Sharna was surprised by how tall she felt. It was as if she were using someone else’s legs, and she wasn’t quite sure how they worked. Lizabetta has bustled through a swinging door, and Sharna was almost smacked in the face as the door swung toward her. She giggled at her own clumsiness.
The kitchen was typical, and led to a narrow hallway that opened onto a room not much bigger than a bedroom. It probably had been a bedroom at one point, but now served as a stable. The smell hit her before the sound. Sharna was grateful she hadn’t ordered any food. Assorted animals and birds were kenneled together, and sure enough – a horse.
“I want him to look noble. I realize he’s not fit to ride on, much less eat, but he’d be lovely at the top of the stairs, wouldn’t he?”
Was she serious?
Lizabetta tilted her head and raised her eyebrows. “Well, go on. I’ve got the dinner rush coming soon, and I need to get started on the special.” She turned to leave.

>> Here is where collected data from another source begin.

(* ===== verification/SignetWallet.v ===== *)
(** * Keeping and using the Signet test key ([frontend/app/src/lib/bitcoin/embedded/])

    The key in the browser's storage, its backup file, what it signs and the
    payments it makes ([key.ts], [send.ts]). The curve, the scripts and the
    PSBT library are [EmbeddedLib]; the storage may lose what it is given. *)

From S2P Require Import Prelude JsData JsMap JsDate JsJson CctpNet BitcoinMessage DepositFlow SignetKey.

(** [isPrivate] and [pointFromScalar] of the curve, the address, the output
    script and the script of an address of bitcoinjs-lib on the testnet, and
    its PSBTs as far as the code reads and signs them. *)
Class EmbeddedLib (psbt : Type) : Type := {
  sha256 : list byte → list byte;
  isPrivate : list byte → bool;
  pubkey_of : list byte → list byte;
  p2wpkh_address : list byte → string;
  p2wpkh_script : list byte → list byte;
  toOutputScript : string → result string (list byte);
  ecdsa_recoverable : list byte → list byte → list byte * Z;
  psbt_from : string → result string psbt;
  psbt_text : psbt → string;
  (** [data.inputs[0]]: the witness script and whether there is a [witnessUtxo] *)
  first_input : psbt → option (option (list byte) * bool);
  sign_first : list byte → psbt → result string psbt;
  (** the coins spent as (txid, vout, value), the outputs: the hex and the id *)
  sign_payment : list byte → list (string * Z * Z) → list (list byte * Z) → result string (string * string);
}.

“Oh, and be careful. He bites.”
Before Sharna could say a word, Lizabetta had swept out of the room and she was alone with the horse.
Well, at least there won’t be anyone to witness my failure, she thought. Other than the horse.
It was an elderly, sway-backed, white, knock-kneed thing. Sharna felt silly standing there staring at it as it slowly blinked in the straw-dusted light. She wasn’t much of an animal person, although the girls at the Mansion did take riding lessons. It was simply a way to be sure they could get away in an emergency more than anything else. Not every spell goes right, even when you are a graduate.
The horse lifted its head and dropped it again, picking up on her growing anxiety. Sharna was having trouble seeing straight at this point. Was she going to have to kill the damn thing first? She was gripped by a terrible sadness. The stress of the day swept over her, and she put out a hand to stroke the horse’s soft flank. It leaned in to her touch, and she found herself with both arms around its neck, sobbing.